Charles Jones

Personal information
- Born: July 17, 1975 (age 50) Brooklyn, New York, U.S.
- Listed height: 6 ft 3 in (1.91 m)
- Listed weight: 180 lb (82 kg)

Career information
- High school: Bishop Ford Central Catholic (Brooklyn, New York)
- College: Rutgers (1993–1995); LIU Brooklyn (1996–1998);
- NBA draft: 1998: undrafted
- Playing career: 1999–2010
- Position: Point guard / shooting guard
- Number: 11, 2

Career history
- 1999: Chicago Bulls
- 1999–2000: Los Angeles Clippers
- 2000–2001: BingoSNAI Montecatini
- 2001–2002: Ionikos Egnatia Bank
- 2003: Brooklyn Kings
- 2003: Maccabi Rishon LeZion
- 2003–2004: Libertad de Sunchales
- 2004–2005: PBC Lukoil Academic
- 2005: Albany Patroons
- 2005–2006: Gimnasia y Esgrima de Comodoro Rivadavia
- 2006: Long Island Primetime
- 2006–2008: Gimnasia y Esgrima de Comodoro Rivadavia
- 2008: Ciclista Olímpico
- 2009: BC Levski Sofia
- 2010: Gimnasia y Esgrima de Comodoro Rivadavia

Career highlights
- Bulgarian League champion (2005); Bulgarian Cup champion (2009); Liga Nacional de Básquet champion (2006); Liga Nacional de Básquet Allstar (2006, 2007); 2× NCAA scoring champion (1997, 1998); Haggerty Award winner (1997); 2× NEC Player of the Year (1997, 1998); 2× First-team All-NEC (1997, 1998); Second team All-America Adidas Blue Ribbon (1997-1998); Second team NABC (1997-1998);
- Stats at NBA.com
- Stats at Basketball Reference

= Charles Jones (basketball, born 1975) =

American basketball player

Charles Rahmel Jones (born July 17, 1975) is an American former professional basketball player who played in the National Basketball Association (NBA) for the Chicago Bulls and Los Angeles Clippers.

==Biography==
Raised in Bedford–Stuyvesant, Brooklyn, New York, Jones was one of two children of Charles and Cathy Jones and graduated from Bishop Ford Central Catholic High School in 1993. His brother Lamont Jones is also a basketball player. In 1997, Jones estimated to The New York Times that around 15 of his friends from Bedford-Stuyvesant were killed on the streets. He played at The Soul in the Hole in Brooklyn.

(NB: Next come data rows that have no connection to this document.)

Lemma allow_per_key_witness : exists l, @NewLimiter token_bucket 1 2 Minute = Ok l /\
  decided "a" busy_minutes l = [true; true; false; true; true; false] /\
  map length (sessions "a" Minute None busy_minutes) = [3; 3]%nat /\
  map length (sessions "b" Minute None busy_minutes) = [2]%nat.
Proof.
  eexists. split; [reflexivity|]. split; [|split; vm_compute; reflexivity].
  rewrite (proj1 (@allow_per_key token_bucket 1 2 Minute _ busy_minutes "a" eq_refl)). vm_compute. reflexivity.
Defined.

(** It needs the idle time to be longer than the bucket takes to fill.  Of a
    hundred tokens at one a second, all spent, a minute brings sixty back; a
    tick in between brings all hundred. *)
Definition hundred (n : Z) : list event := replicate 100 (asks_at "a" n).
Definition granted (ds : list bool) : nat := length (filter (fun d => d = true) ds).

Lemma early_eviction : exists l, @NewLimiter token_bucket 1 100 Minute = Ok l /\
  let evs := hundred 0 ++ [Ticks (at_ms 60500)] ++ hundred 60501 in
  granted (decided "a" evs l) = 200%nat /\
  granted (bare (times_of "a" evs) (@rate_NewLimiter token_bucket 1 100)) = 160%nat.
Proof. eexists. split; [reflexivity|]. vm_compute. done. Qed.

(** The same run: two seconds fill the bucket, and it is left alone for a minute. *)
Lemma eviction_invisible_witness : exists l, @NewLimiter token_bucket 1 2 Minute = Ok l /\
  decided "a" busy_minutes l = bare (times_of "a" busy_minutes) (@rate_NewLimiter token_bucket 1 2).
Proof.
  eexists. split; [reflexivity|].
  apply (@eviction_invisible token_bucket 1 2 Minute (2 * Second) 0 _ busy_minutes "a" eq_refl);
    [apply bucket_refills; vm_compute; discriminate|vm_compute; discriminate|exact busy_minutes_clocked].
Defined.
End Witnesses.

Jones attended Rutgers University and Long Island University, before spending two seasons in the NBA for the Chicago Bulls (1998–99) and the Los Angeles Clippers (1999–2000). He would later decline a contracts before signing in Italy. Due to a fracture of his shooting hand, he would continue to play abroad despite never receiving therapy, notable stops in Greece, Bulgaria & Argentina. When League & cup titles in Bulgaria & a league title in Argentina

While playing for Long Island University, he led the league in scoring during the 1996–97 and 1997–98 seasons. In the 1996–97 season he averaged 30.1 points per game, becoming the last player to average at least 30 points in a season until Marcus Keene reached that mark in 2016–17. During his senior season he ranked among the top ten in NCAA Division I men's basketball in several categories, finishing fifth in assists and ninth in steals while leading his conference in points per game, assists per game, and steals per game. He set several school and conference records for scoring and remains among the most statistically productive players in the program’s history.